Dr Crippen’s ‘blank, and cold’ eye sees the light after 110 years
AN UNPUBLISHED courtroom sketch of Dr Crippen, the notorious killer, will go on display for the first time as part of an exhibition about illustration in the criminal justice system
Hawley Harvey Crippen, an apparently mild-mannered physician, was convicted and hanged in 1910 for killing his wife after poisoning her and dismembering her body.
He hid her torso under their London home and told everyone she had gone to America, but was caught making his escape across the Atlantic with his young mistress disguised as his son.
The ship’s captain recognised Dr Crippen from a newspaper picture, and famously used the newly invented wireless telegraph to alert Scotland Yard.
Now a sketch of the murderer on trial will feature in an exhibition on the crucial role that illustration has played in the criminal justice system over the past 200 years. It will be part of Forensic Art: Illustrating Justice at the House of Illustration in London.
Exhibits will also include courtroom sketches of Emmeline Pankhurst and other suffragettes, as well as facial composites and drawings from more recent trials.

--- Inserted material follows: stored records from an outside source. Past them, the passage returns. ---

(** X2.  A listed item without a title (or with an empty one) that a sync
    has scanned and stored is to scan again at the next sync of the
    same listing: it is stored under the title Unknown and compared
    with its missing title.  That next sync therefore merges and
    writes the file again. *)
Theorem item_without_a_title_is_scanned_by_every_sync
  (id : jsval) (flag : bool) (w w0 w1 : world) (cached didl out r : jsval)
  (C scan : list jsval)
  (Hread : FrontEnd.readDatabase w = (Ok cached, w0))
  (Hdlna : dlna id = Some didl)
  (Hitems : as_array (get "items" cached) = Some C)
  (HC : well_cached C)
  (HR : prim_ids (FrontEnd.ensureArray (get "item" (get "DIDL-Lite" didl))))
  (Hnd : NoDup (map (get "id")
                  (FrontEnd.ensureArray (get "item" (get "DIDL-Lite" didl)))))
  (Hscan : FrontEnd.itemsToScan
             (FrontEnd.ensureArray (get "item" (get "DIDL-Lite" didl))) C
           = Some scan)
  (Hr : In r scan)
  (Htitle : truthy (get "dc:title" r) = false)
  (Hrun : FrontEnd.browse id flag w = (Ok out, w1)) :
  let R := FrontEnd.ensureArray (get "item" (get "DIDL-Lite" didl)) in
  exists cached1 C1 scan1,
    FrontEnd.readDatabase w1 = (Ok cached1, w1) /\
    as_array (get "items" cached1) = Some C1 /\
    FrontEnd.itemsToScan R C1 = Some scan1 /\
    In r scan1 /\
    (forall out2 w2,
       FrontEnd.browse id flag w1 = (Ok out2, w2) ->
       ticks w2 = S (S (ticks w1)) /\
       exists before doc, trace w2 = before ++ [EvDbWrite doc]).
Proof.
  intros R. fold R in HR, Hnd, Hscan. destruct HC as [HC HjC].
  pose proof (itemsToScan_returns R C scan Hscan) as [Hreadable ->].
  rewrite Forall_forall in HjC.
  assert (Hdiff : scan_of R C <> [] \/ removed_of R C <> []).
  { left. intros Hnil. rewrite Hnil in Hr. destruct Hr. }
  destruct (browse_long id flag w w0 w1 cached didl out C Hread Hdlna Hitems
              Hdiff Hrun) as [cs [new [w2 [Ht [Hout Hw]]]]].
  fold R in Ht, Hout.
  rewrite writeDatabase_run in Hw by (rewrite Hout; split; discriminate).
  apply transformDIDLData_items in Ht as [_ Hnew]. cbn in Hnew.
  pose proof (merged_readable flag R C new HC HR Hreadable Hnew) as HM.
  set (M := map_values (merged_of C (removed_of R C) new)) in *.
  set (t := clock (ticks (ticked w2))) in *.
  assert (Hread1 : FrontEnd.readDatabase w1 = (Ok (stored out t), w1)).
  { apply readDatabase_stored. injection Hw as <-. reflexivity. }
  assert (HC1 : as_array (get "items" (stored out t)) = Some (map json M))
    by (rewrite Hout; reflexivity).
  assert (Hin1 : In r (scan_of R (map json M))).
  { assert (Hids : map (get "id") new = map (get "id") (scan_of R C))
      by (eapply fresh_ids; eauto).
    assert (Hpn : prim_ids new).
    { eapply prim_ids_map; eauto. now apply prim_ids_filter. }
    assert (Hnn : NoDup (map (get "id") new)).
    { rewrite Hids. unfold scan_of. now apply distinct_ids_filter. }
    destruct (Forall2_In_l _ _ _ _ Hnew Hr) as [y [Hy Hf]].
    destruct (fresh_item flag r y Hf) as [Hsty [Hty [Hidy [Htitley _]]]].
    assert (Hpy : is_prim (get "id" y) = true).
    { unfold prim_ids in Hpn. rewrite Forall_forall in Hpn. auto. }
    assert (Hly : last_with_id new (get "id" r) = Some y)
      by (rewrite <- Hidy; now apply last_with_id_unique).
    destruct (keyed_values _ (mergedMap_keyed R C new HC Hpn)) as [_ KM].
    fold M in KM. unfold prim_ids in KM. rewrite Forall_forall in KM.
    apply itemsToScan_In. split.
    { unfold scan_of in Hr. now apply filter_In in Hr. }
    rewrite cachedMap_get.
    destruct (last_with_id (map json M) (get "id" r)) as [c|] eqn:Hc;
      [|left; reflexivity].
    right. left.
    apply last_with_id_In in Hc as [Hcin [Hcid _]].
    apply in_map_iff in Hcin as [x [<- Hx]].
    assert (Hxy : x = y).
    { pose proof (proj1 (mergedMap_In R C new x HC Hpn) Hx) as Hcase.
      fold M in Hx.
      destruct Hcase as [Hl|[Hl Hk]].
      - pose proof (last_with_id_In _ _ _ Hl) as [Hxin _].
        destruct (Forall2_In_r _ _ _ _ Hnew Hxin) as [i [_ Hi]].
        destruct (fresh_item flag i x Hi) as [Hs _].
        rewrite (Hs "id") in Hcid by (apply KM; exact Hx).
        rewrite Hcid in Hl. congruence.
      - apply last_with_id_In in Hk as [Hk _]. unfold kept in Hk.
        apply filter_In in Hk as [Hk _]. rewrite (HjC x Hk) in Hcid.
        rewrite Hcid in Hl. congruence. }
    subst x.
    rewrite (Hsty "title") by (rewrite Htitley; unfold js_or; rewrite Htitle;
                              reflexivity).
    rewrite Htitley. unfold js_or. rewrite Htitle.
    now apply strict_eq_falsy_unknown. }
  exists (stored out t), (map json M), (scan_of R (map json M)).
  split; [exact Hread1|]. split; [exact HC1|].
  split; [now apply itemsToScan_readable|]. split; [exact Hin1|].
  intros out2 w3 Hrun2.
  assert (Hdiff2 : scan_of R (map json M) <> [] \/
                   removed_of R (map json M) <> []).
  { left. intros Hnil. rewrite Hnil in Hin1. destruct Hin1. }
  destruct (browse_long id flag w1 w1 w3 (stored out t) didl out2 (map json M)
              Hread1 Hdlna HC1 Hdiff2 Hrun2) as [cs2 [new2 [w4 [Ht2 [Hout2 Hw2]]]]].
  pose proof (transformDIDLData_keeps_db
                (filtered (get "DIDL-Lite" didl)
                   (scan_of
                      (FrontEnd.ensureArray (get "item" (get "DIDL-Lite" didl)))
                      (map json M)))
                flag (logged w1 [EvBrowse id])) as [_ Hticks].
  rewrite Ht2 in Hticks. cbn [snd logged ticks] in Hticks.
  rewrite writeDatabase_run in Hw2 by (rewrite Hout2; split; discriminate).
  injection Hw2 as <-.
  cbn [ticked ticks trace]. rewrite Hticks. split; [reflexivity|].
  eexists _, _. reflexivity.
Qed.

William Hartley sketched Crippen during his trial at the Old Bailey. Katie McCurrach, the exhibition’s curator, said his portrait was particularly accurate: “The look in his eye is very blank and cold, which I think Hartley really captured.”
Illustrators today such as Julia Quenzler, whose depictions of murderer Harold Shipman are featured, are no longer allowed to sketch in court. “It’s interesting how they memorise proceedings… it’s a very specialist skill,” said Ms McCurrach.
The exhibition will run at the House of Illustration in King’s Cross, London, from May 22 to Sept 20.